TASK INPUTS:
::::::::::

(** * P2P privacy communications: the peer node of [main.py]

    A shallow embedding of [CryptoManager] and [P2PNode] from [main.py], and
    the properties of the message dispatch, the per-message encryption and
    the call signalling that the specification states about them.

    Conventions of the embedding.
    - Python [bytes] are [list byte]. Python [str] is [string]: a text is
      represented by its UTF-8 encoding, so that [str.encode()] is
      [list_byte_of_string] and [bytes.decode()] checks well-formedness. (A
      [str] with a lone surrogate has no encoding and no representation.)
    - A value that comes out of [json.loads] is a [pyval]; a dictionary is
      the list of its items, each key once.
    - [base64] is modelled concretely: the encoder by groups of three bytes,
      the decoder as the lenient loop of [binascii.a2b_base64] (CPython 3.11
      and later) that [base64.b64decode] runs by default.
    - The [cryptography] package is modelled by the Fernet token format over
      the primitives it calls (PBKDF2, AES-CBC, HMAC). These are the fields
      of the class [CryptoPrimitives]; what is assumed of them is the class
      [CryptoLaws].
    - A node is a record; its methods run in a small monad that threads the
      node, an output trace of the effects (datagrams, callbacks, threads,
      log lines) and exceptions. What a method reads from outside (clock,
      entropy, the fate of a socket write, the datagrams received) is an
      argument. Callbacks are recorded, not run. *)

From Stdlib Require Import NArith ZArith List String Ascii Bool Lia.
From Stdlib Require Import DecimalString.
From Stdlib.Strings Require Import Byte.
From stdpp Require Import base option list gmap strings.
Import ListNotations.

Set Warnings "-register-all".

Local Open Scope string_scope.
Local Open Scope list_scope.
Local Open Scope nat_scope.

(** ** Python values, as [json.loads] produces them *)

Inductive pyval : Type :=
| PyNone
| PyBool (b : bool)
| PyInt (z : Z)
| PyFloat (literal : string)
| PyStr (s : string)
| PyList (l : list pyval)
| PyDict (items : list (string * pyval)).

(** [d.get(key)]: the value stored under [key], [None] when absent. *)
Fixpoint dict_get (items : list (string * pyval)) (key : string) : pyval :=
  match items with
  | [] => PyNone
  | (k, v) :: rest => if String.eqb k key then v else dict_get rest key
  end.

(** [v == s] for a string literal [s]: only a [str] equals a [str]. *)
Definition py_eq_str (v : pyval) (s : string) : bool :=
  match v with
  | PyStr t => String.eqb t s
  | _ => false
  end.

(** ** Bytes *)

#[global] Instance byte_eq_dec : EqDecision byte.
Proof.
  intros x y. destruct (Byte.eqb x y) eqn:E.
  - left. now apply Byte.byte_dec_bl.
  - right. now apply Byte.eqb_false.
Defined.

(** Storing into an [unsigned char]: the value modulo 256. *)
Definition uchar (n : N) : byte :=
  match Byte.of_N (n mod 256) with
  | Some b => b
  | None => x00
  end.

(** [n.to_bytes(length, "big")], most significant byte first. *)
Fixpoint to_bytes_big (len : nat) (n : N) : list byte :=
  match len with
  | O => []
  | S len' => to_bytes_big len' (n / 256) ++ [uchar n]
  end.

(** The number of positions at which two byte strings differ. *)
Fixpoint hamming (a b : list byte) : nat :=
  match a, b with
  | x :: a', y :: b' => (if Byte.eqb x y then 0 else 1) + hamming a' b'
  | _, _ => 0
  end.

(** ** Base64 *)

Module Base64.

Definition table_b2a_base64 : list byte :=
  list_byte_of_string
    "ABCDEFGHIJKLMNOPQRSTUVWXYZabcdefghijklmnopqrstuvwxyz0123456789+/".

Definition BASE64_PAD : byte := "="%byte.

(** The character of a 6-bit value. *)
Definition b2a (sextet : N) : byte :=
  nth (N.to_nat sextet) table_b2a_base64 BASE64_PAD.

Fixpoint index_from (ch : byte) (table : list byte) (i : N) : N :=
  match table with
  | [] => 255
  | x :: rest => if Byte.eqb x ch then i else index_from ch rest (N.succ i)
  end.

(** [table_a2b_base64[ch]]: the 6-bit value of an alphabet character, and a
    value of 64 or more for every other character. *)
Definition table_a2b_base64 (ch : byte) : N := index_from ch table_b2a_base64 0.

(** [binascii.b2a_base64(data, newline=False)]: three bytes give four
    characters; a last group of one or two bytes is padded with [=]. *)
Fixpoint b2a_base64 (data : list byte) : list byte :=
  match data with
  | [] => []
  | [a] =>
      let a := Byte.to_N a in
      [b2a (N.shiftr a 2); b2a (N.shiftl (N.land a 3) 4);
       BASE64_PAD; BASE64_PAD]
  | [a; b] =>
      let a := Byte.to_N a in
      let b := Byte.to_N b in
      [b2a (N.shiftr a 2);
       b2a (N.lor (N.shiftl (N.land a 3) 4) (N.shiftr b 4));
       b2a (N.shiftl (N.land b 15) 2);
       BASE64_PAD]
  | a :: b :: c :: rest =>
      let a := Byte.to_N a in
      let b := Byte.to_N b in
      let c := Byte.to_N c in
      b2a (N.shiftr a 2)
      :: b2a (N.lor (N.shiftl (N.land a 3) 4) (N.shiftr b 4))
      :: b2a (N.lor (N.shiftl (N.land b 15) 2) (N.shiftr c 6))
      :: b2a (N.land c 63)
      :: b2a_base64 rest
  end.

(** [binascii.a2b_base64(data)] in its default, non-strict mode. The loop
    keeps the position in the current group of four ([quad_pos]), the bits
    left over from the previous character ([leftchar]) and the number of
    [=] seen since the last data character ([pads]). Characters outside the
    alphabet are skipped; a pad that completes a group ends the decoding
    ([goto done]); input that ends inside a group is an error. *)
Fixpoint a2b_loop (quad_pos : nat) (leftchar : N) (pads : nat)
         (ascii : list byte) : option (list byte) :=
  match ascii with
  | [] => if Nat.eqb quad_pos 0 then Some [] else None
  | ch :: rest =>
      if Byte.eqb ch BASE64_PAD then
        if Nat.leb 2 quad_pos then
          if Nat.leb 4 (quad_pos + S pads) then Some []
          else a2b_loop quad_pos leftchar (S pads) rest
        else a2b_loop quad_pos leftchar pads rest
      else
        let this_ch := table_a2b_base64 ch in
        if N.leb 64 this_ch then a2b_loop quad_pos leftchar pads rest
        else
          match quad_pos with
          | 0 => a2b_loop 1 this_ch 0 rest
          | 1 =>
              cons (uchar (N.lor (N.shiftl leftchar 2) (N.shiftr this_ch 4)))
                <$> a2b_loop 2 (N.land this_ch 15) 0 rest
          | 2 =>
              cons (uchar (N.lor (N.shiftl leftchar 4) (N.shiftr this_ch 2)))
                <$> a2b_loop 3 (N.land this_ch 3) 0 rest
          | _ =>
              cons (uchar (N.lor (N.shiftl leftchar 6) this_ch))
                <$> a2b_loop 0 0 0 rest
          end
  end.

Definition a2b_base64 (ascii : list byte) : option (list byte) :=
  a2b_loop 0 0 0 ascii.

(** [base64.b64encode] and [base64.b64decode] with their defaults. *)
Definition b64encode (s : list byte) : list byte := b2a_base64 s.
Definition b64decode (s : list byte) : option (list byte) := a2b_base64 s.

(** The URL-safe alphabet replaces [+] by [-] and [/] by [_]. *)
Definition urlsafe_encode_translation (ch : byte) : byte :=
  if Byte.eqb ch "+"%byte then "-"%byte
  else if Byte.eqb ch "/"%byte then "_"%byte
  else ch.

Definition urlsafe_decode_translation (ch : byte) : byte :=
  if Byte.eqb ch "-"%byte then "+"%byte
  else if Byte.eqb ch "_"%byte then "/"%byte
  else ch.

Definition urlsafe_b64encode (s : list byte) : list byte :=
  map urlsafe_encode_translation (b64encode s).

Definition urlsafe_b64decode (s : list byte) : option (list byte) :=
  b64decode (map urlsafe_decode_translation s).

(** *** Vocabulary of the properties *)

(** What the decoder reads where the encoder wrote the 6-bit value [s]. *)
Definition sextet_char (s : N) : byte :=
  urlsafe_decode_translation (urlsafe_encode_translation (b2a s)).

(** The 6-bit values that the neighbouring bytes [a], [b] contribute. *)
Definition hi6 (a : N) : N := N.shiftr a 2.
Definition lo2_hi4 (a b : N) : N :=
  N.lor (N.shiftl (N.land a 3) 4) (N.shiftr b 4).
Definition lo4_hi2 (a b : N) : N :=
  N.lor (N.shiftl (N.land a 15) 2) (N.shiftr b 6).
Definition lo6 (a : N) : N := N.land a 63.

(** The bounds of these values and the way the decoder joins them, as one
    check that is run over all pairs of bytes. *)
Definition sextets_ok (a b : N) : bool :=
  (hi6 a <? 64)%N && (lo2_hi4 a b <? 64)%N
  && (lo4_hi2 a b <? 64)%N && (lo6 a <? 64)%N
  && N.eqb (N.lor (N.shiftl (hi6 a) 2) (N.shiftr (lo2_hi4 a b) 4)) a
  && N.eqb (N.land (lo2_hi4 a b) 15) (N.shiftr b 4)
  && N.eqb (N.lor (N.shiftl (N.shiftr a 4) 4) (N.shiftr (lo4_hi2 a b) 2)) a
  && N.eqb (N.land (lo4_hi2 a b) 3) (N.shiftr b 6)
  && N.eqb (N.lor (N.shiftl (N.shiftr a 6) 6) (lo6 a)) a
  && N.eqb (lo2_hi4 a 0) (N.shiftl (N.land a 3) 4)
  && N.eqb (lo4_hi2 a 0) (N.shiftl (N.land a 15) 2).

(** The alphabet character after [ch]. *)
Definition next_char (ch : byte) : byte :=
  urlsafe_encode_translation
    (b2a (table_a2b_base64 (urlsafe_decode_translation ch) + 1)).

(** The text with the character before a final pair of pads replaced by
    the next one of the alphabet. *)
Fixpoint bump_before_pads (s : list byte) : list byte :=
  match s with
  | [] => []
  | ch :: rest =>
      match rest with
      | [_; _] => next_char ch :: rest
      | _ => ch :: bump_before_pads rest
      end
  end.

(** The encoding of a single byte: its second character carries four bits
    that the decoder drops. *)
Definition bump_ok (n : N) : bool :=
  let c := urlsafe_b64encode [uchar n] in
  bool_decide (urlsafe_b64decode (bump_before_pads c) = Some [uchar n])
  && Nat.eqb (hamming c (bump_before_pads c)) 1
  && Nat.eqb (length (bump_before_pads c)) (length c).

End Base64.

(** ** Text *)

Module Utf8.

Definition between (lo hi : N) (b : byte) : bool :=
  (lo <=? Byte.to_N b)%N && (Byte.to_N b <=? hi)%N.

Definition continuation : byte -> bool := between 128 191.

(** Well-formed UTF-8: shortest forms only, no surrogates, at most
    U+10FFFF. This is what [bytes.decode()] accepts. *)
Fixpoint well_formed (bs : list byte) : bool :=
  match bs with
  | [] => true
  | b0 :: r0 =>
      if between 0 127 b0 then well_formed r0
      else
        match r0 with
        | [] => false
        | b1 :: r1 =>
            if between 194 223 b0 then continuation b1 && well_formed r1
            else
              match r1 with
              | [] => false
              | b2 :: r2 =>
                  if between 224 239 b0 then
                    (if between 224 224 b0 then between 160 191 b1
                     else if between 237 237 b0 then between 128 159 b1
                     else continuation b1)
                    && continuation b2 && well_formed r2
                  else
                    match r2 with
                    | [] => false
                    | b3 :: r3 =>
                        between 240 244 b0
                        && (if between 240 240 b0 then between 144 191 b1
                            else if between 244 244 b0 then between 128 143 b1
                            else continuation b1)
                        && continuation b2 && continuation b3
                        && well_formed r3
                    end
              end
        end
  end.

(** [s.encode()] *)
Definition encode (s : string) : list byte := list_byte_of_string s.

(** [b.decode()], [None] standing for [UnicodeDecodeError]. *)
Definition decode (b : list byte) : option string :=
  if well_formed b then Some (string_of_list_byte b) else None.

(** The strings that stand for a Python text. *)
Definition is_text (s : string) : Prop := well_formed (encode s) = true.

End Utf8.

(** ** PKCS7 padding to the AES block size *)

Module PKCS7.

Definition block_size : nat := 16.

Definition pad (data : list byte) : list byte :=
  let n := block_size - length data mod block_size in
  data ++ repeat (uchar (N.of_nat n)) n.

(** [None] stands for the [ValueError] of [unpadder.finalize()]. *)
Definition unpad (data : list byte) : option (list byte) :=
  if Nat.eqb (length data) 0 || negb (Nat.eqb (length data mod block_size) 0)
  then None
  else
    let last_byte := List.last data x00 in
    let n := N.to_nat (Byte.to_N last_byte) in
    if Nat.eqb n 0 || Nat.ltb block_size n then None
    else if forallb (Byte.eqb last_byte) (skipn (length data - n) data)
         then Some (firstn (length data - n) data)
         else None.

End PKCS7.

::::::::::

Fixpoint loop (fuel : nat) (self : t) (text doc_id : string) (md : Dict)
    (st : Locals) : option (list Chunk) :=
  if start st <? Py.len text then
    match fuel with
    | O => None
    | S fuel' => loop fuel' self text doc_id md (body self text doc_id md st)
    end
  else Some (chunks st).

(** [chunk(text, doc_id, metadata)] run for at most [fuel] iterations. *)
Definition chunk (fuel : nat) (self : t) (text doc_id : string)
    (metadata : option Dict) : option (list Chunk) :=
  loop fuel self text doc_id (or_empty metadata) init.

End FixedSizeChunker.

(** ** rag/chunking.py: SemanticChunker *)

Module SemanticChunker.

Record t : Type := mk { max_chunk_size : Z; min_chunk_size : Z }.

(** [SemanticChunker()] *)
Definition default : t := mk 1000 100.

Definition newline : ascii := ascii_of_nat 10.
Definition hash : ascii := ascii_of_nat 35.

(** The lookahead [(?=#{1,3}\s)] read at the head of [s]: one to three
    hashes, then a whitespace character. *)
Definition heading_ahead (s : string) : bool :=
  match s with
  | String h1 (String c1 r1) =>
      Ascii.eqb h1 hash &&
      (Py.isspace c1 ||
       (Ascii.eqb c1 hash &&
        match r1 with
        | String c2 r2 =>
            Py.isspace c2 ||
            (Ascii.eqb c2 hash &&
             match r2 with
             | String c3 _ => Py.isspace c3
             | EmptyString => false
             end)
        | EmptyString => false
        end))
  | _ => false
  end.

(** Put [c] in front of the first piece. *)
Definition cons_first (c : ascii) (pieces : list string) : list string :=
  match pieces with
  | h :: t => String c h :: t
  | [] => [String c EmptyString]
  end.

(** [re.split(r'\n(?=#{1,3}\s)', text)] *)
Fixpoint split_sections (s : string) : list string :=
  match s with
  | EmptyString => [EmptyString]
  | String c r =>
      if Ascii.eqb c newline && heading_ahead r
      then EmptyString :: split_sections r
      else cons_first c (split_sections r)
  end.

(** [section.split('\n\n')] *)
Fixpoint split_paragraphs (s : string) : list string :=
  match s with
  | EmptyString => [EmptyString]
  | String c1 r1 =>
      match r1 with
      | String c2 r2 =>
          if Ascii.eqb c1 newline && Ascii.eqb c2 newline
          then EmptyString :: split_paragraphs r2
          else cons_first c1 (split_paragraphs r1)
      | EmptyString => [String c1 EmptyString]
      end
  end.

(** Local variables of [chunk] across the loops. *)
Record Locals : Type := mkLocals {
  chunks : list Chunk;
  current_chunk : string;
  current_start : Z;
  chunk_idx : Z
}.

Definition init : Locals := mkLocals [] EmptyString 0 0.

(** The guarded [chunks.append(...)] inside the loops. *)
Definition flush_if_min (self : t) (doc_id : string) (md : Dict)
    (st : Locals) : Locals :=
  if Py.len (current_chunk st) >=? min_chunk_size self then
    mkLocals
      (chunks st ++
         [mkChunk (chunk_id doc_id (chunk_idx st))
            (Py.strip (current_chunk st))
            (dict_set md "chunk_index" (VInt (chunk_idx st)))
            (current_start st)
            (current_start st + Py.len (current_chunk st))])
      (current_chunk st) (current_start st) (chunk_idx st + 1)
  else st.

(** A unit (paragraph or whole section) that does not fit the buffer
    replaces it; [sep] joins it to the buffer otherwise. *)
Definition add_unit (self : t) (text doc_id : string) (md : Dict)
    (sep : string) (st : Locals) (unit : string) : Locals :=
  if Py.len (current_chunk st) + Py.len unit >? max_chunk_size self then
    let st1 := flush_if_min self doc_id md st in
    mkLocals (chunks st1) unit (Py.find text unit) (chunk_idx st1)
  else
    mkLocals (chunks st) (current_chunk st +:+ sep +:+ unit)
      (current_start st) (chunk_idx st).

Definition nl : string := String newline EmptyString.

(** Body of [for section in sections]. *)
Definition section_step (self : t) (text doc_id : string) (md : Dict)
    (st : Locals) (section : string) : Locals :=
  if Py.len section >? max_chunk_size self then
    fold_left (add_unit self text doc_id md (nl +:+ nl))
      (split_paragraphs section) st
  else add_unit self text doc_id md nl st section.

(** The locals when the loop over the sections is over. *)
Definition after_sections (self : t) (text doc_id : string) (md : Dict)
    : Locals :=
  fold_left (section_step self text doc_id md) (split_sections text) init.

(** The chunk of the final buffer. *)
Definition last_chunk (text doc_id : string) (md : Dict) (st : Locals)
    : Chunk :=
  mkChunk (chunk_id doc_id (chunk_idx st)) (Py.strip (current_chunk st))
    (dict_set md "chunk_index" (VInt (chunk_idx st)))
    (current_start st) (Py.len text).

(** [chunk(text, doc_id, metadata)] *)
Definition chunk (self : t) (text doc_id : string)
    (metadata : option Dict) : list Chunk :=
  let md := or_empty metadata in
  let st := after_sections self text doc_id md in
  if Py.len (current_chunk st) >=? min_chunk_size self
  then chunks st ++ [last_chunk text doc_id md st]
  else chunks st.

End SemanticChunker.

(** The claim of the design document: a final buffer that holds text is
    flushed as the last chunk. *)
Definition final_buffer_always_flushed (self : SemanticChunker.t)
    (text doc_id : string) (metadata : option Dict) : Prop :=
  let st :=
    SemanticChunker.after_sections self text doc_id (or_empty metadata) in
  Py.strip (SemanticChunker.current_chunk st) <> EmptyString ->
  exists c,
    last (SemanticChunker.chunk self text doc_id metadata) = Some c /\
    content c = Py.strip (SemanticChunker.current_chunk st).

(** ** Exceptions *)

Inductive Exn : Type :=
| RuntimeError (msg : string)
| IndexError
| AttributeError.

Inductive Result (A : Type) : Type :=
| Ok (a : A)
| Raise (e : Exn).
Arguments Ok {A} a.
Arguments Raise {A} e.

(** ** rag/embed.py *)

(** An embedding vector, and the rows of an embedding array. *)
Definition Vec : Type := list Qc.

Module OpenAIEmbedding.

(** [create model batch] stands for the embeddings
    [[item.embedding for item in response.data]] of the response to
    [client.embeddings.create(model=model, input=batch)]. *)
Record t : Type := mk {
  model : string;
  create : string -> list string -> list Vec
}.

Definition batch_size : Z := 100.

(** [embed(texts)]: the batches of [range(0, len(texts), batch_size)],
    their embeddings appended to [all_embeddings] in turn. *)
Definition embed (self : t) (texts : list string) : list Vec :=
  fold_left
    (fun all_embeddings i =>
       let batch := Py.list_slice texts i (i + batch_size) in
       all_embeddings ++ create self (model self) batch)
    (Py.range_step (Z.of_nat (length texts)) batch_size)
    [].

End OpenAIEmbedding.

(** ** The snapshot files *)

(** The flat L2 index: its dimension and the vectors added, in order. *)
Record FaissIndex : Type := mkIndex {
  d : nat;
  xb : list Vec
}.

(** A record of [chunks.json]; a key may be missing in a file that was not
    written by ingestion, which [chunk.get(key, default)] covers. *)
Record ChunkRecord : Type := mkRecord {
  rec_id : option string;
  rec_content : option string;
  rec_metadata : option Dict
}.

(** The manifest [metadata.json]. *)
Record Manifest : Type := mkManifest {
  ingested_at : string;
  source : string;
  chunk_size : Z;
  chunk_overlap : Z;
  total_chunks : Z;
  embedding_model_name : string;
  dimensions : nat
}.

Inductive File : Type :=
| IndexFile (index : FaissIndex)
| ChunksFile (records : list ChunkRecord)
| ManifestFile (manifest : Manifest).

::::::::::

EXERCISE GOAL: Scan the lines above for "(** * P2P privacy" and for "the list of its items, each key once.". Repeat exactly the line holding each of them and every line in between.

ANSWER SPACE:
(** * P2P privacy communications: the peer node of [main.py]

    A shallow embedding of [CryptoManager] and [P2PNode] from [main.py], and
    the properties of the message dispatch, the per-message encryption and
    the call signalling that the specification states about them.

    Conventions of the embedding.
    - Python [bytes] are [list byte]. Python [str] is [string]: a text is
      represented by its UTF-8 encoding, so that [str.encode()] is
      [list_byte_of_string] and [bytes.decode()] checks well-formedness. (A
      [str] with a lone surrogate has no encoding and no representation.)
    - A value that comes out of [json.loads] is a [pyval]; a dictionary is
      the list of its items, each key once.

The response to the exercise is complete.